[lit-ideas] Re: grades & kleenex

  • From: andy amago <aamago@xxxxxxxxxxxxx>
  • To: lit-ideas@xxxxxxxxxxxxx, lit-ideas@xxxxxxxxxxxxx
  • Date: Fri, 7 May 2004 21:57:07 -0400 (GMT-04:00)

Wow.  I missed it by a country mile.  And I like entymology too.   Thanks for 
straightening mio out.  

A.A.



-----Original Message-----
From: Harold Hungerford <hh@xxxxxxxxx>
Sent: May 7, 2004 9:10 PM
To: lit-ideas@xxxxxxxxxxxxx
Subject: [lit-ideas] Re: grades & kleenex

No. No. No. In Old English (449-1066+), the third-person pronoun 
declensions went like this (the order is nominative, genitive, dative, 
accusative):

Masculine: he / his / him / hine                (now he / his / him / him)

Feminine: hio or heo / hire /hire / hie (now she / her / her / her)

Neuter: hit / his / him/ hit                            (now it / it / its / it)

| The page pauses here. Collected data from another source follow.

(* ===== verification/IndexBuilder.v ===== *)
(** * The index of a table

    Models [ShortenedIndexBuilder] of table/block_based/index_builder.h and
    index_builder.cc: for every data block it adds a key that separates the
    block from the next one, with the handle of the block (the difference to
    the handle before it, where the keys share a prefix) and optionally the
    first key of the block.

    The hash and the partitioned index builders are not modelled. *)

From S2P Require Import Prelude Coding Slice Comparator DbFormat TableFormat BlockBuilder.

Inductive IndexShorteningMode := kNoShortening | kShortenSeparators | kShortenSeparatorsAndSuccessor.

#[export] Instance IndexShorteningMode_eq_dec : EqDecision IndexShorteningMode.
Proof. solve_decision. Defined.

Section Separators.
Variable ucmp : Comparator.

Definition FindShortestInternalKeySeparator (start limit : bytes) : bytes :=
  let user_start := ExtractUserKey start in
  let user_limit := ExtractUserKey limit in
  let tmp := FindShortestSeparator ucmp user_start user_limit in
  if (slen tmp <=? slen user_start) && (Compare ucmp user_start tmp <? 0)
  then PutFixed64 tmp (PackSequenceAndType kMaxSequenceNumber kValueTypeForSeek)
  else start.

Definition FindShortInternalKeySuccessor (key : bytes) : bytes :=
  let user_key := ExtractUserKey key in
  let tmp := FindShortSuccessor ucmp user_key in
  if (slen tmp <=? slen user_key) && (Compare ucmp user_key tmp <? 0)
  then PutFixed64 tmp (PackSequenceAndType kMaxSequenceNumber kValueTypeForSeek)
  else key.
End Separators.

(** The members of [IndexBuilder] and [ShortenedIndexBuilder]. *)
Record ShortenedIndexBuilder := {
  ib_comparator_ : Comparator;              (** [comparator_->user_comparator()] *)
  ib_ts_sz_ : Z;
  persist_user_defined_timestamps_ : bool;
  index_size_ : Z;
  index_block_builder_ : BlockBuilder;
  index_block_builder_without_seq_ : BlockBuilder;
  ib_use_value_delta_encoding_ : bool;
  seperator_is_key_plus_seq_ : bool;
  include_first_key_ : bool;
  shortening_mode_ : IndexShorteningMode;
  last_encoded_handle_ : BlockHandle;
  current_block_first_internal_key_ : bytes
}.

Definition ShortenedIndexBuilder_make (ucmp : Comparator) (index_block_restart_interval format_version : Z)
    (use_value_delta_encoding : bool) (shortening_mode : IndexShorteningMode) (include_first_key : bool)
    (ts_sz : Z) (persist_user_defined_timestamps : bool) : ShortenedIndexBuilder :=
  let builder is_user_key :=
    BlockBuilder_make index_block_restart_interval true use_value_delta_encoding kDataBlockBinarySearch
      kDefaultUtilRatio ts_sz persist_user_defined_timestamps is_user_key in
  {| ib_comparator_ := ucmp; ib_ts_sz_ := ts_sz;
     persist_user_defined_timestamps_ := persist_user_defined_timestamps; index_size_ := 0;
     index_block_builder_ := builder false; index_block_builder_without_seq_ := builder true;
     ib_use_value_delta_encoding_ := use_value_delta_encoding;
     seperator_is_key_plus_seq_ := format_version <=? 2; include_first_key_ := include_first_key;
     shortening_mode_ := shortening_mode; last_encoded_handle_ := NullBlockHandle;
     current_block_first_internal_key_ := [] |}.

Definition ShouldUseKeyPlusSeqAsSeparator (b : ShortenedIndexBuilder)
    (last_key_in_current_block first_key_in_next_block : bytes) : bool :=
  let l_user_key := ExtractUserKey last_key_in_current_block in
  let r_user_key := ExtractUserKey first_key_in_next_block in
  if persist_user_defined_timestamps_ b then Compare (ib_comparator_ b) l_user_key r_user_key =? 0
  else CompareWithoutTimestamp (ib_comparator_ b) l_user_key true r_user_key true =? 0.

Definition with_index (b : ShortenedIndexBuilder) (builder without_seq : BlockBuilder) (plus_seq : bool)
    (handle : BlockHandle) (first_key : bytes) (size : Z) : ShortenedIndexBuilder :=
  {| ib_comparator_ := ib_comparator_ b; ib_ts_sz_ := ib_ts_sz_ b;
     persist_user_defined_timestamps_ := persist_user_defined_timestamps_ b; index_size_ := size;
     index_block_builder_ := builder; index_block_builder_without_seq_ := without_seq;
     ib_use_value_delta_encoding_ := ib_use_value_delta_encoding_ b; seperator_is_key_plus_seq_ := plus_seq;
     include_first_key_ := include_first_key_ b; shortening_mode_ := shortening_mode_ b;
     last_encoded_handle_ := handle; current_block_first_internal_key_ := first_key |}.

Definition OnKeyAdded (b : ShortenedIndexBuilder) (key : bytes) : ShortenedIndexBuilder :=
  if include_first_key_ b && bool_decide (current_block_first_internal_key_ b = [])
  then with_index b (index_block_builder_ b) (index_block_builder_without_seq_ b) (seperator_is_key_plus_seq_ b)
         (last_encoded_handle_ b) key (index_size_ b)
  else b.

(** The first part of [AddIndexEntry]: the new [*last_key_in_current_block] and
    [seperator_is_key_plus_seq_]. *)
Definition AddIndexEntry_separator (b : ShortenedIndexBuilder) (last_key_in_current_block : bytes)
    (first_key_in_next_block : option bytes) : bytes * bool :=
  match first_key_in_next_block with
  | Some first_key =>
      let sep := if negb (bool_decide (shortening_mode_ b = kNoShortening))
                 then FindShortestInternalKeySeparator (ib_comparator_ b) last_key_in_current_block first_key
                 else last_key_in_current_block in
      (sep, if negb (seperator_is_key_plus_seq_ b) && ShouldUseKeyPlusSeqAsSeparator b sep first_key
            then true else seperator_is_key_plus_seq_ b)
  | None =>
      (if bool_decide (shortening_mode_ b = kShortenSeparatorsAndSuccessor)
       then FindShortInternalKeySuccessor (ib_comparator_ b) last_key_in_current_block
       else last_key_in_current_block, seperator_is_key_plus_seq_ b)
  end.

(** The new builder and [*last_key_in_current_block], which becomes the
    separator. *)
Definition AddIndexEntry (b : ShortenedIndexBuilder) (last_key_in_current_block : bytes)
    (first_key_in_next_block : option bytes) (block_handle : BlockHandle) : ShortenedIndexBuilder * bytes :=
  let '(sep, plus_seq) := AddIndexEntry_separator b last_key_in_current_block first_key_in_next_block in
  let first_internal_key :=
    if negb (bool_decide (current_block_first_internal_key_ b = [])) && (0 <? ib_ts_sz_ b) &&
       negb (persist_user_defined_timestamps_ b)
    then StripTimestampFromInternalKey [] (current_block_first_internal_key_ b) (ib_ts_sz_ b)
    else current_block_first_internal_key_ b in
  let entry := IV block_handle first_internal_key in
  let encoded_entry := IndexValue_EncodeTo entry [] (include_first_key_ b) None in
  let delta_encoded_entry :=
    if ib_use_value_delta_encoding_ b && negb (IsNull (last_encoded_handle_ b))
    then IndexValue_EncodeTo entry [] (include_first_key_ b) (Some (last_encoded_handle_ b))
    else [] in
  let builder := BlockBuilder_Add (index_block_builder_ b) sep encoded_entry (Some delta_encoded_entry) in
  let without_seq :=
    if negb plus_seq
    then BlockBuilder_Add (index_block_builder_without_seq_ b) (ExtractUserKey sep) encoded_entry
           (Some delta_encoded_entry)
    else index_block_builder_without_seq_ b in
  (with_index b builder without_seq plus_seq block_handle [] (index_size_ b), sep).

(** The contents of the index block. *)
Definition Index_Finish (b : ShortenedIndexBuilder) : ShortenedIndexBuilder * bytes :=
  let builder := if seperator_is_key_plus_seq_ b then BlockBuilder_Finish (index_block_builder_ b)
                 else index_block_builder_ b in
  let without_seq := if seperator_is_key_plus_seq_ b then index_block_builder_without_seq_ b
                     else BlockBuilder_Finish (index_block_builder_without_seq_ b) in
  let contents := if seperator_is_key_plus_seq_ b then buffer_ builder else buffer_ without_seq in
  (with_index b builder without_seq (seperator_is_key_plus_seq_ b) (last_encoded_handle_ b)
     (current_block_first_internal_key_ b) (slen contents), contents).

(** ** Separators *)

Section SeparatorLemmas.
Context (ucmp : Comparator) {Hc : ComparatorOk ucmp}.

(** The contract of [FindShortestSeparator] says nothing when the keys are
    equal; what is needed is that the key is not moved forward then. *)
Definition separator_stays : Prop :=
  forall a b, Compare ucmp a b = 0 -> 0 <= Compare ucmp a (FindShortestSeparator ucmp a b).

Lemma seek_footer_u64 : is_u64 (PackSequenceAndType kMaxSequenceNumber kValueTypeForSeek).
Proof. unfold is_u64. vm_compute. split; [discriminate|done]. Qed.

(** The order of internal keys with different user keys is that of these. *)
Lemma IKCompare_user a b : 8 <= slen a -> 8 <= slen b ->
  (Compare ucmp (ExtractUserKey a) (ExtractUserKey b) < 0 -> IKCompare ucmp a b < 0) /\
  (IKCompare ucmp a b < 0 -> Compare ucmp (ExtractUserKey a) (ExtractUserKey b) <= 0) /\
  (IKCompare ucmp a b <= 0 -> Compare ucmp (ExtractUserKey a) (ExtractUserKey b) <= 0).
Proof. intros _ _. unfold IKCompare. split_and!; repeat zcase. Qed.

Lemma IKCompare_refl a : IKCompare ucmp a a = 0.
Proof. unfold IKCompare. rewrite Compare_refl. cbn. repeat zcase. Qed.

Lemma InternalKeySeparator_between start limit : separator_stays -> 8 <= slen start -> 8 <= slen limit ->
  IKCompare ucmp start limit < 0 ->
  let sep := FindShortestInternalKeySeparator ucmp start limit in
  IKCompare ucmp start sep <= 0 /\ IKCompare ucmp sep limit < 0 /\ 8 <= slen sep <= slen start.
Proof.
  intros Hstay Hs Hl Hlt. cbv zeta. unfold FindShortestInternalKeySeparator.
  set (us := ExtractUserKey start). set (ul := ExtractUserKey limit). set (tmp := FindShortestSeparator ucmp us ul).
  destruct (Z.leb_spec (slen tmp) (slen us)) as [Hlen|]; cbn [andb]; [|rewrite IKCompare_refl; lia].
  destruct (Z.ltb_spec (Compare ucmp us tmp) 0) as [Hcmp|]; [|rewrite IKCompare_refl; lia].
  assert (Compare ucmp tmp ul < 0) as Htl.
  { pose proof (proj1 (proj2 (IKCompare_user start limit Hs Hl)) Hlt) as Hle. fold us ul in Hle.
    destruct (Z.eq_dec (Compare ucmp us ul) 0) as [H0|]; [pose proof (Hstay us ul H0) as Hx; fold tmp in Hx; lia|].
    apply Separator_between. lia. }
  unfold PutFixed64. set (sep := tmp ++ EncodeFixed64 _).
  assert (ExtractUserKey sep = tmp) as Hu by apply ExtractUserKey_app.
  assert (8 <= slen sep <= slen start) as Hsl.
  { unfold sep. rewrite slen_app, slen_EncodeFixed64. split; [slia|]. unfold us in Hlen.
    destruct (internal_key_shape start Hs) as (u & w & _ & E). rewrite E, ExtractUserKey_app in Hlen.
    rewrite E, slen_app, slen_EncodeFixed64. lia. }
  split; [|split; [|done]].
  - apply Z.lt_le_incl. apply IKCompare_user; [done|lia|]. by rewrite Hu.
  - apply IKCompare_user; [lia|done|]. by rewrite Hu.
Qed.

Plural: hie / hira / him / hie                          (now they / their / 
them / them)

Spellings vary according to the regional dialect. But it's obvious that 
the whole system is potentially unstable.

Harold Hungerford


On May 7, 2004, at 5:46 PM, andy amago wrote:

So if I understand correctly, there was no subjective form of the 
feminine pronoun, just the objective?  If so, wouldn't that be the same 
thing, not to be able to say she as distinct from he?  Wait, wait, 
don't tell me.  I got it.  There was only one form.  She as distinct 
from her.  So her picked berries in the woods.  So did him pick berries 
in the woods too?

I'm being a regular BOME head tonight.

A.A.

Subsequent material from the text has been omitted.